Recorde aqui as incidências do encontro
Custódio Castro (treinador do Alverca):
“À imagem do que foi o jogo com o Guimarães, podíamos ter sofrido golo no início da segunda parte, devido a uma perda de bola, ou seja, um erro não forçado. Faltou-nos sermos mais pressionantes e físicos durante o jogo como fomos nos últimos quinze minutos.
Na primeira parte é verdade que estávamos a jogar contra o vento, mas faltou-nos ritmo na circulação, vantagem do três contra dois na construção, e sentirmos um pouco mais os espaços com o Chiquinho e o Figueiredo para empurrarmos o AFS mais para trás.
Disse aos jogadores que era muito importante sermos fortes na primeira parte, mas jogámos num ritmo demasiado baixo para aquilo que queríamos ter jogado. Muitas vezes, com o jogo a decorrer, cria-se um sentimento de urgência. Tentei passar essa energia durante a semana, que pudessem visualizar o jogo em termos táticos mas também em termos mentais.
Muita gente olha para as classificações e isto acaba por afetar a performance. Não foi por falta de aviso. Era preciso essa consistência e mais cedo. Se olharmos para o jogo podíamos ter ganho, mas o AFS também teve duas boas oportunidades. Faltou-nos alguma precisão no último passe e faltou finalizar.
Os pontos nesta fase da época são caros. Sabemos que todas as equipas estão à procura deles, e se olharmos para o AFS, está na última posição, mas nos últimos quatro jogos ganhou ao Estoril (3-0), empatou com o Estrela e com o Alverca e perdeu com o Benfica na Luz.
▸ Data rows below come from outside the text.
(** * Adaptive signal and decision engine (candles.js, decisions.js, main.js)

    A shallow embedding of the indicator library, the regime classifier, the
    adaptive weighting, the pattern and micro-structure analysers, the
    decision engine and the duration optimiser, followed by the properties
    proved about them.

    JavaScript numbers are IEEE 754 binary64 values; they are embedded as
    Rocq's primitive [float], which is the same format, so every definition
    below evaluates to the value the script computes.  Array slots that can
    hold [null] are [option float]; an index outside an array reads
    [undefined].  The mutable globals of main.js ([marketRegime],
    [indicatorWeights], [tickBuffer], the stored trade history and the
    granularity selector) form the record [Globals], threaded through a small
    state monad. *)

From Stdlib Require Import ZArith Lia List Bool String Floats Uint63.
From stdpp Require Import base list.

Set Warnings "-inexact-float".

Local Open Scope float_scope.
Local Open Scope nat_scope.

(** ** JavaScript numbers *)

(** The number of a non-negative integer (array lengths, periods). *)
Definition Number_of_nat (n : nat) : float :=
  of_uint63 (Uint63.of_Z (Z.of_nat n)).

(** A value read from an array of numbers-or-null, or from an optional
    record field: a number, [null], or [undefined]. *)
Inductive JsNum : Type :=
| Num (x : float)
| Null
| Undefined.

(** ToNumber: [null] converts to [0], [undefined] to [NaN]. *)
Definition toNumber (v : JsNum) : float :=
  match v with
  | Num x => x
  | Null => 0%float
  | Undefined => nan
  end.

(** ToBoolean on a number: [0], [-0] and [NaN] are falsy. *)
Definition truthy_number (x : float) : bool :=
  negb (is_nan x || (x =? 0)%float).

Definition truthy (v : JsNum) : bool :=
  match v with
  | Num x => truthy_number x
  | Null | Undefined => false
  end.

Definition is_null (v : JsNum) : bool :=
  match v with
  | Null => true
  | _ => false
  end.

(** [a || d] for a numeric default [d]. *)
Definition or_default (v : JsNum) (d : float) : JsNum :=
  if truthy v then v else Num d.

(** [arr[i]] on an array whose slots hold a number or [null]. *)
Definition at_index (arr : list (option float)) (i : nat) : JsNum :=
  match arr !! i with
  | Some (Some x) => Num x
  | Some None => Null
  | None => Undefined
  end.

(** [arr[i]] on an array of numbers, used in arithmetic. *)
Definition num_at (arr : list float) (i : nat) : float :=
  match arr !! i with
  | Some x => x
  | None => nan
  end.

Module Math.

(** [Math.max(a, b)]: NaN if either argument is NaN, [+0] above [-0]. *)
Definition max (a b : float) : float :=
  if is_nan a || is_nan b then nan
  else if (a <? b)%float then b
  else if (b <? a)%float then a
  else if get_sign a then b else a.

(** [Math.min(a, b)]: NaN if either argument is NaN, [-0] below [+0]. *)
Definition min (a b : float) : float :=
  if is_nan a || is_nan b then nan
  else if (a <? b)%float then a
  else if (b <? a)%float then b
  else if get_sign a then a else b.

Definition abs (x : float) : float := PrimFloat.abs x.

Definition sqrt (x : float) : float := PrimFloat.sqrt x.

(** [Math.pow(x, 2)]. *)
Definition pow2 (x : float) : float := (x * x)%float.

(** The float of an integer of magnitude at most 2^53 (exact). *)
Definition of_Z (q : Z) : float :=
  if (q <? 0)%Z then (- of_uint63 (Uint63.of_Z (- q)))%float
  else of_uint63 (Uint63.of_Z q).

(** [Math.round(x)]: the integer nearest to [x], ties towards +infinity;
    NaN, infinities, zeros and integers are returned unchanged, and a
    result of zero keeps the sign of [x].  For a finite [x = ± m * 2^e]
    with [e < 0] the value is [floor (x + 1/2)], computed exactly on
    integers as [(± 2 m + 2^(-e)) / 2^(1 - e)]. *)
Definition round (x : float) : float :=
  match Prim2SF x with
  | S754_finite s m e =>
      if (0 <=? e)%Z then x
      else
        let n := if s then Z.neg m else Z.pos m in
        let q := ((2 * n + 2 ^ (- e)) / 2 ^ (1 - e))%Z in
        if (q =? 0)%Z then (if s then neg_zero else zero)
        else of_Z q
  | _ => x
  end.

End Math.

(** [arr.reduce((a, b) => a + b, 0)]. *)
Definition sum (l : list float) : float :=
  fold_left PrimFloat.add l 0%float.

(** [arr.slice(from, to)] for [0 <= from]. *)
Definition slice {A : Type} (from to : nat) (l : list A) : list A :=
  take (to - from) (drop from l).

(** [arr.slice(-k)]: the last [k] elements ([slice(-0)] is the whole array). *)
Definition slice_last {A : Type} (k : nat) (l : list A) : list A :=
  match k with
  | O => l
  | S _ => drop (length l - k) l
  end.

(** ** Data model *)

Record Candle : Type := mkCandle {
  epoch : Z;
  open : float;
  high : float;
  low : float;
  close : float
}.

Record Tick : Type := mkTick {
  tick_epoch : Z;
  quote : float
}.
(* ===== verification/Effects.v ===== *)
(** What the handlers do to the outside world, and the monad they are
    written in.

    A submit handler of [SwapComponent] runs synchronously up to its
    [await]: it may show an alert, call [e.preventDefault()], log, build
    library objects that may throw, and send one RPC.  After the RPC settles
    it logs and shows a toast, or, when the RPC rejects, the rejection is
    not caught anywhere.  [effect] lists these observable actions, in the
    order they happen; [js_error] the errors thrown by the library calls the
    handlers make.  [M] is a writer-and-exception monad: a computation
    yields the effects it performed and either a value or the error it
    threw, and a thrown error stops the rest of the computation, as a
    [throw] in the body of an [async function] does. *)

From Stdlib Require Import ZArith List String.
From S2P Require Import Prelude.
Import ListNotations.

Module Eff.

Inductive js_error : Type :=
| InvalidPublicKey (input : string)   (** [new PublicKey(s)] on a string that is not 32 base58 bytes *)
| BNAssertion                         (** [new BN(x)] with [x] NaN, infinite or of magnitude [>= 2^53] *)
| ByteArrayTooLong                    (** [toArrayLike] asked for fewer bytes than the value needs *)
| MaxSeedLengthExceeded               (** the [TypeError] of [createProgramAddressSync] *)
| InvalidSeedsOnCurve                 (** [createProgramAddressSync]: the hash is on the curve *)
| NoViableBump                        (** [findProgramAddressSync] found no nonce *)
| TokenOwnerOffCurve                  (** [getAssociatedTokenAddressSync] with an off-curve owner *)
| RangeError                          (** [DataView.getBigUint64] past the end of the buffer *)
| RpcError (reason : string)          (** a request to the cluster was rejected *)
| TypeError (what : string)           (** a property read on [undefined] *)
| AssertionError.                     (** [assert] of [node:assert] on a false condition;
                                          the tests import [node:console]'s, which does not throw *)

(** The two instructions of the swap program's interface, with their
    BN arguments. *)
Inductive instruction : Type :=
| IxMakeOffer (id token_a_offered token_b_wanted : Z)
| IxTakeOffer.

(** The RPC [program.methods.<ix>(...).accounts({...}).rpc()] sends: the
    instruction and the accounts object, in the order of its keys. *)
Record rpc_request : Type := {
  rq_ix : instruction;
  rq_accounts : list (string * list Byte.byte)
}.

Inductive effect : Type :=
| Alert (msg : string)
| PreventDefault
| Log (label : string)
| SendRpc (rq : rpc_request)
| Toast (msg : string)
| UnhandledRejection (e : js_error)
| NativeSubmit                        (** the form's default submission: a page load *)
| ConsoleError (msg : string).        (** [console.error(error)] *)

Inductive outcome (A : Type) : Type :=
| Ok (a : A)
| Err (e : js_error).
Arguments Ok {A} a.
Arguments Err {A} e.

Definition M (A : Type) : Type := (list effect * outcome A)%type.

Definition ret {A} (a : A) : M A := ([], Ok a).

Definition throw {A} (e : js_error) : M A := ([], Err e).

Definition emit (ef : effect) : M unit := ([ef], Ok tt).

Definition bind {A B} (c : M A) (k : A -> M B) : M B :=
  match c with
  | (w, Ok a) => let '(w', r) := k a in (w ++ w', r)
  | (w, Err e) => (w, Err e)
  end.

(** A library call that throws [e] where the model returns [None]. *)
Definition of_option {A} (e : js_error) (o : option A) : M A :=
  match o with
  | Some a => ret a
  | None => throw e
  end.

Definition effects_of {A} (c : M A) : list effect := fst c.
Definition result_of {A} (c : M A) : outcome A := snd c.

Module Notations.
Notation "x <- c ;; k" := (bind c (fun x => k))
  (at level 61, c at next level, right associativity) : swap_scope.
Notation "c ;;; k" := (bind c (fun _ => k))
  (at level 61, right associativity) : swap_scope.
End Notations.

(** ** Monad laws *)

Lemma bind_ret_l {A B} (a : A) (k : A -> M B) : bind (ret a) k = k a.
Proof. unfold bind, ret. destruct (k a); reflexivity. Qed.

Lemma bind_ret_r {A} (c : M A) : bind c ret = c.
Proof. destruct c as [w [a|e]]; simpl; rewrite ?app_nil_r; reflexivity. Qed.

Lemma bind_assoc {A B C} (c : M A) (k1 : A -> M B) (k2 : B -> M C) :
  bind (bind c k1) k2 = bind c (fun a => bind (k1 a) k2).
Proof.
  destruct c as [w [a|e]]; simpl; [|reflexivity].
  destruct (k1 a) as [w1 [b|e1]]; simpl.
  - destruct (k2 b) as [w2 r2]. now rewrite app_assoc.
  - reflexivity.
Qed.

Lemma bind_throw {A B} (e : js_error) (k : A -> M B) : bind (throw e) k = throw e.
Proof. reflexivity. Qed.

(** The effects of a sequence are those of its first part, then those of
    the rest. *)
Lemma effects_of_bind_ok {A B} (c : M A) (k : A -> M B) w a :
  c = (w, Ok a) -> effects_of (bind c k) = w ++ effects_of (k a).
Proof. intros ->. simpl. now destruct (k a). Qed.

Lemma result_of_bind_ok {A B} (c : M A) (k : A -> M B) w a :
  c = (w, Ok a) -> result_of (bind c k) = result_of (k a).
Proof. intros ->. simpl. now destruct (k a). Qed.

#[export] Hint Rewrite @bind_ret_l @bind_ret_r @bind_assoc @bind_throw : swap_rw.

(** ** Computations without effects

    The library calls of the handlers (key parsing, address derivation,
    BN conversion) perform no effect: they return or throw. *)
Definition pure {A} (c : M A) : Prop := effects_of c = [].

Lemma pure_cases {A} (c : M A) :
  pure c -> (exists a, c = ret a) \/ (exists e, c = throw e).
Proof.
  unfold pure, effects_of. destruct c as [w [a|e]]; simpl; intros ->.
  - left. now exists a.
  - right. now exists e.
Qed.

Lemma pure_ret {A} (a : A) : pure (ret a).
Proof. reflexivity. Qed.

Lemma pure_throw {A} (e : js_error) : pure (@throw A e).
Proof. reflexivity. Qed.

Lemma pure_of_option {A} e (o : option A) : pure (of_option e o).
Proof. destruct o; reflexivity. Qed.

Lemma pure_bind {A B} (c : M A) (k : A -> M B) :
  pure c -> (forall a, pure (k a)) -> pure (bind c k).
Proof.
  intros Hc Hk. destruct (pure_cases c Hc) as [[a ->]|[e ->]]; [|reflexivity].
  rewrite bind_ret_l. apply Hk.
Qed.

#[export] Hint Resolve pure_ret pure_throw pure_of_option pure_bind : swap.

Lemma of_option_ret {A} e (o : option A) a : of_option e o = ret a -> o = Some a.
Proof. destruct o; unfold of_option, ret, throw; intros H; inversion H; reflexivity. Qed.

Lemma of_option_throw {A} e (o : option A) e' : of_option e o = throw e' -> e' = e /\ o = None.
Proof. destruct o; simpl; unfold ret, throw; intros H; inversion H; auto. Qed.

(** Split the first pure computation bound in the goal into its two
    cases, a value or a thrown error. *)
Ltac pure_step :=
  match goal with
  | |- context [bind ?c _] =>
      let Hp := fresh "Hp" in
      assert (Hp : pure c) by (eauto with swap);
      let E := fresh "E" in
      destruct (pure_cases c Hp) as [[? E]|[? E]]; rewrite E; clear Hp;
      [rewrite bind_ret_l | rewrite bind_throw]
  end.

End Eff.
Todas as equipas têm qualidade e são difíceis, e nessa falta de humildade não caímos. Agora é preciso ter a mentalidade certa, a consistência certa. Queríamos muito alcançar os 30 pontos, foi essa a mensagem passada aos jogadores, mas a verdade é que temos mais um ponto em relação à jornada anterior”.
João Henriques (treinador do AFS):
“Foi um jogo equilibrado e o resultado acaba por ser justo, pese embora as melhores oportunidades terem sido do AFS. Na primeira parte duas situações, com o Diego isolado e depois o Neiva ao segundo poste com uma situação para fazer golo, e depois o remate ao poste do Roni na segunda parte, foram provavelmente as melhores oportunidades do jogo.
O Alverca teve mais intensidade perto da nossa área nos últimos cinco ou dez minutos, com cruzamentos inconsequentes e algumas situações de perigo que resolvemos da melhor forma.
Fomos um pouco curtos em termos ofensivos, mas o principal sentimento é que vamos para o terceiro jogo (em quatro) com a baliza a zeros, com a equipa organizada e os jogadores mais confiantes naquilo que estão a fazer. Estamos cada mais perto de vencer, e sentimos que a equipa está cada vez melhor, pena é a jornada em que já estamos no campeonato.
(Satisfeito com o empate?) Não, de todo. Estivemos condicionados com algumas lesões e tivemos de alterar. Já vínhamos condicionados e até reforços que chegaram, jogaram trinta minutos e lesionaram-se. Queríamos mais do jogo, até porque quando fizemos as alterações eram para crescermos no jogo. Sentimos que o Alverca iria querer arriscar, mas não aconteceu assim, ficámos mais curtos, mas controlámos bem o Alverca nos últimos minutos.
Somos a única equipa que ainda não venceu fora e queríamos fazê-lo. Fomos perigosos, criámos algum frisson, queríamos vencer. Saio satisfeito com o crescimento da equipa, não com o resultado”.